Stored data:
= = = =

(* Constraint 1 *)
Definition constr_need_qualification : result (list (string * TempConstr)) :=
  for_ (enumerate (staff data)) (fun '(employee_index, employee) =>
    for_ (enumerate (jobs data)) (fun '(job_index, _) =>
      for_ (enumerate (d_qualifications data)) (fun '(qualification_index, qualification) =>
        if bool_decide (qualification ∉ qualifications employee) then
          y ← item3 Y employee_index job_index qualification_index;
          addConstr "Need to have qualification to work on a job" (OConstr (y [==] Num 0))
        else OK []))).

(* Constraint 2 *)
Definition constr_one_qualification : result (list (string * TempConstr)) :=
  for_ (enumerate (staff data)) (fun '(employee_index, _) =>
    for_ (enumerate (jobs data)) (fun '(job_index, _) =>
      ys ← for_ (enumerate (d_qualifications data)) (fun '(qualification_index, _) =>
              y ← item3 Y employee_index job_index qualification_index; yield y);
      addConstr "One qualification per employee per job" (OConstr (quicksum ys [<=] Num 1)))).

(* Constraint 3 *)
Definition constr_one_job_per_day : result (list (string * TempConstr)) :=
  for_ (enumerate (staff data)) (fun '(employee_index, _) =>
    for_ (range (horizon data)) (fun day =>
      xs ← for_ (enumerate (jobs data)) (fun '(job_index, _) =>
              x ← item3 X employee_index job_index day; yield x);
      addConstr "One job per employee per day" (OConstr (quicksum xs [<=] Num 1)))).

(* Constraint 4; the source adds this group twice *)
Definition constr_no_work_on_vacation : result (list (string * TempConstr)) :=
  for_ (enumerate (staff data)) (fun '(employee_index, employee) =>
    for_ (enumerate (jobs data)) (fun '(job_index, _) =>
      for_ (vacations employee) (fun day =>
        x ← item3 X employee_index job_index day;
        addConstr "No work on vacation" (OConstr (x [==] Num 0))))).

(* Constraint 5: [Z[job_index, day] == 1 if gurobipy.and_(...) else 0] *)
Definition realized_condition (job_index : Z) (job : Job) (day : Z) : result pyobj :=
  staffed ← for_ (enumerate (d_qualifications data)) (fun '(qualification_index, qualification) =>
               terms ← for_ (enumerate (staff data)) (fun '(employee_index, _) =>
                          for_ (range (day + 1)) (fun day_2 =>
                            y ← item3 Y employee_index job_index qualification_index;
                            x ← item3 X employee_index job_index day_2;
                            yield (Mul y x)));
               yield (OConstr (quicksum terms [==]
                               Num (default 0 (working_days_per_qualification job !! qualification)))));
  xs ← for_ (enumerate (staff data)) (fun '(employee_index, _) =>
          x ← item3 X employee_index job_index day; yield x);
  OK (and_ [all_ staffed; OConstr (quicksum xs [>=] Num 1)]).

Definition constr_realized : result (list (string * TempConstr)) :=
  for_ (enumerate (jobs data)) (fun '(job_index, job) =>
    for_ (range (horizon data)) (fun day =>
      cond ← realized_condition job_index job day;
      b ← cond_truth cond;
      item ← (if b : bool then z ← item2 Z_ job_index day; OK (OConstr (z [==] Num 1))
              else OK (OInt 0));
      addConstr realized_name item)).

(* Constraint 6 *)
Definition constr_realized_once : result (list (string * TempConstr)) :=
  for_ (enumerate (jobs data)) (fun '(job_index, _) =>
    zs ← for_ (range (horizon data)) (fun day => z ← item2 Z_ job_index day; yield z);
    addConstr "A job can only be realized once" (OConstr (quicksum zs [==] Num 1))).

Definition constr_assigned_works : result (list (string * TempConstr)) :=
  for_ (enumerate (staff data)) (fun '(employee_index, _) =>
    for_ (enumerate (jobs data)) (fun '(job_index, _) =>
      for_ (enumerate (d_qualifications data)) (fun '(qualification_index, qualification) =>
        xs ← for_ (range (horizon data)) (fun day =>
                x ← item3 X employee_index job_index day; yield x);
        y ← item3 Y employee_index job_index qualification_index;
        addConstr "If an employee is assigned to a job for a qualification, he must work for this job at least one day"
                  (OConstr (quicksum xs [>=] y))))).

Definition constr_staffed_days : result (list (string * TempConstr)) :=
  for_ (enumerate (jobs data)) (fun '(job_index, job) =>
    for_ (enumerate (d_qualifications data)) (fun '(qualification_index, qualification) =>
      terms ← for_ (enumerate (staff data)) (fun '(employee_index, _) =>
                 for_ (range (horizon data)) (fun day =>
                   x ← item3 X employee_index job_index day;
                   y ← item3 Y employee_index job_index qualification_index;
                   yield (Mul x y)));
      addConstr "Staffed days of qualification <= number of days of work of the qualification"
                (OConstr (quicksum terms [<=]
                          Num (default 0 (working_days_per_qualification job !! qualification)))))).
End constraints.

(** Everything [solve_problem] does before [model.optimize()]. *)
Definition build_model `{World} (data : ProblemData) : result Model :=
  let profits_jobs := profits_jobs_of data in
  let n_staff := len (staff data) in
  let n_jobs := len (jobs data) in
  let n_quals := len (d_qualifications data) in
  let X := addVars3 n_staff n_jobs (horizon data) VarX in
  let Y := addVars3 n_staff n_jobs n_quals VarY in
  let Z_ := addVars2 n_jobs (horizon data) VarZ in
  let vars := (var3 VarX <$> keys3 n_staff n_jobs (horizon data)) ++
              (var3 VarY <$> keys3 n_staff n_jobs n_quals) ++
              (var2 VarZ <$> keys2 n_jobs (horizon data)) in
  obj ← objective_of data profits_jobs Z_;
  c1 ← constr_need_qualification data Y;
  c2 ← constr_one_qualification data Y;
  c3 ← constr_one_job_per_day data X;
  c4 ← constr_no_work_on_vacation data X;
  c4' ← constr_no_work_on_vacation data X;
  c5 ← constr_realized data X Y Z_;
  c6 ← constr_realized_once data Z_;
  c7 ← constr_assigned_works data X Y;
  c8 ← constr_staffed_days data X Y;
  OK (mkModel vars obj (c1 ++ c2 ++ c3 ++ c4 ++ c4' ++ c5 ++ c6 ++ c7 ++ c8)).

(** ** project.py: solve_problem, after [model.optimize()] *)

(** The name gurobipy gives a variable created by [addVars(..., name="X")]:
    the name followed by the index tuple, as in [X[0,1,2]]. *)
Definition varName (v : Var) : string :=
  match v with
  | VarX e j d => "X[" +:+ str e +:+ "," +:+ str j +:+ "," +:+ str d +:+ "]"
  | VarY e j q => "Y[" +:+ str e +:+ "," +:+ str j +:+ "," +:+ str q +:+ "]"
  | VarZ j d => "Z[" +:+ str j +:+ "," +:+ str d +:+ "]"
  end.

(** [int(v.varName[i])] *)
Definition index_at (name : string) (i : nat) : result Z :=
  c ← str_getitem name i; int c.

(** The body of [for v in model.getVars()], for a variable whose solved value is [x]. *)
Definition report_var (data : ProblemData) (v : Var) (x : Q) : io unit :=
  if Qeq_bool x 1 then
    c0 ← lift (str_getitem (varName v) 0);
    if Ascii.eqb c0 "X" then
      employee ← lift (index_at (varName v) 2 ≫= list_getitem (staff data));
      job ← lift (index_at (varName v) 4 ≫= list_getitem (jobs data));
      day ← lift (index_at (varName v) 6);
      print (LWorks (e_name employee) (j_name job) day)
    else if Ascii.eqb c0 "Y" then
      employee ← lift (index_at (varName v) 2 ≫= list_getitem (staff data));
      job ← lift (index_at (varName v) 4 ≫= list_getitem (jobs data));
      qualification ← lift (index_at (varName v) 6 ≫= list_getitem (d_qualifications data));
      print (LAssigned (e_name employee) (j_name job) qualification)
    else if Ascii.eqb c0 "Z" then
      job ← lift (index_at (varName v) 2 ≫= list_getitem (jobs data));
      day ← lift (index_at (varName v) 4);
      print (LFinished (j_name job) day)
    else mret tt
  else mret tt.

Fixpoint for_each {A : Type} (l : list A) (body : A -> io unit) : io unit :=
  match l with
  | [] => mret tt
  | a :: l' => _ ← body a; for_each l' body
  end.

Definition report (data : ProblemData) (model : Model) (sol : Solved) : io unit :=
  match s_status sol with
  | OPTIMAL =>
      _ ← print (LOptimal (s_objval sol));
      _ ← for_each (m_vars model) (fun v => report_var data v (s_x sol v));
      print (LObjective (s_objval sol))
  | _ => mret tt
  end.

Definition solve_problem `{World} (data : ProblemData) : io Model :=
  model ← lift (build_model data);
  _ ← emit EOptimize;
  _ ← report data model (optimize model);
  mret model.

Definition main `{World} : io unit :=
  data ← get_data "small";
  _ ← solve_problem data;
  mret tt.

(** ** Solutions of a model *)

Fixpoint eval (s : Var -> Z) (e : expr) : Z :=
  match e with
  | Num c => c
  | Ref v => s v
  | Add a b => eval s a + eval s b
  | Mul a b => eval s a * eval s b
  end.

Definition holdsb (s : Var -> Z) (c : TempConstr) : bool :=
  match rel c with
  | LE => eval s (lhs c) <=? eval s (rhs c)
  | EQ => eval s (lhs c) =? eval s (rhs c)
  | GE => eval s (lhs c) >=? eval s (rhs c)
  end.

Definition binaryb (s : Var -> Z) (v : Var) : bool := (s v =? 0) || (s v =? 1).

Definition holds (s : Var -> Z) (c : TempConstr) : Prop := holdsb s c = true.
Definition binary (s : Var -> Z) (v : Var) : Prop := s v = 0 \/ s v = 1.

(** A solution is feasible when every variable is 0 or 1 (they are created
    with [vtype=BINARY]) and every constraint of the model holds. *)
Definition feasible (m : Model) (s : Var -> Z) : Prop :=
  Forall (binary s) (m_vars m) /\ Forall (fun nc => holds s nc.2) (m_constrs m).

Definition feasibleb (m : Model) (s : Var -> Z) : bool :=
  forallb (binaryb s) (m_vars m) && forallb (fun nc => holdsb s nc.2) (m_constrs m).

(** Sum of a solution over a list of days or indices. *)
Definition sum_over {A : Type} (f : A -> Z) (l : list A) : Z := foldr (fun a acc => f a + acc) 0 l.

(** The completion condition in the words of the specification: through day
    [d] every qualification has accumulated exactly the required employee-days
    of qualified work on job [j], and somebody works job [j] on day [d]. *)
Definition staffed_through (data : ProblemData) (s : Var -> Z) (j q d : Z) : Z :=
  sum_over (fun e => sum_over (fun d' => s (VarY e j q) * s (VarX e j d')) (range (d + 1)))
           (range (len (staff data))).

Definition completion_condition_spec (data : ProblemData) (s : Var -> Z)
    (j : Z) (job : Job) (d : Z) : Prop :=
  (forall (q : nat) (qualification : string),
      d_qualifications data !! q = Some qualification ->
      staffed_through data s j (Z.of_nat q) d =
      default 0 (working_days_per_qualification job !! qualification)) /\
  1 <= sum_over (fun e => s (VarX e j d)) (range (len (staff data))).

= = = =

Your answer should be the exact lines above from the one with "data ← get_data" through the one with "(** A solution", both included, and nothing besides.

  data ← get_data "small";
  _ ← solve_problem data;
  mret tt.

(** ** Solutions of a model *)

Fixpoint eval (s : Var -> Z) (e : expr) : Z :=
  match e with
  | Num c => c
  | Ref v => s v
  | Add a b => eval s a + eval s b
  | Mul a b => eval s a * eval s b
  end.

Definition holdsb (s : Var -> Z) (c : TempConstr) : bool :=
  match rel c with
  | LE => eval s (lhs c) <=? eval s (rhs c)
  | EQ => eval s (lhs c) =? eval s (rhs c)
  | GE => eval s (lhs c) >=? eval s (rhs c)
  end.

Definition binaryb (s : Var -> Z) (v : Var) : bool := (s v =? 0) || (s v =? 1).

Definition holds (s : Var -> Z) (c : TempConstr) : Prop := holdsb s c = true.
Definition binary (s : Var -> Z) (v : Var) : Prop := s v = 0 \/ s v = 1.

(** A solution is feasible when every variable is 0 or 1 (they are created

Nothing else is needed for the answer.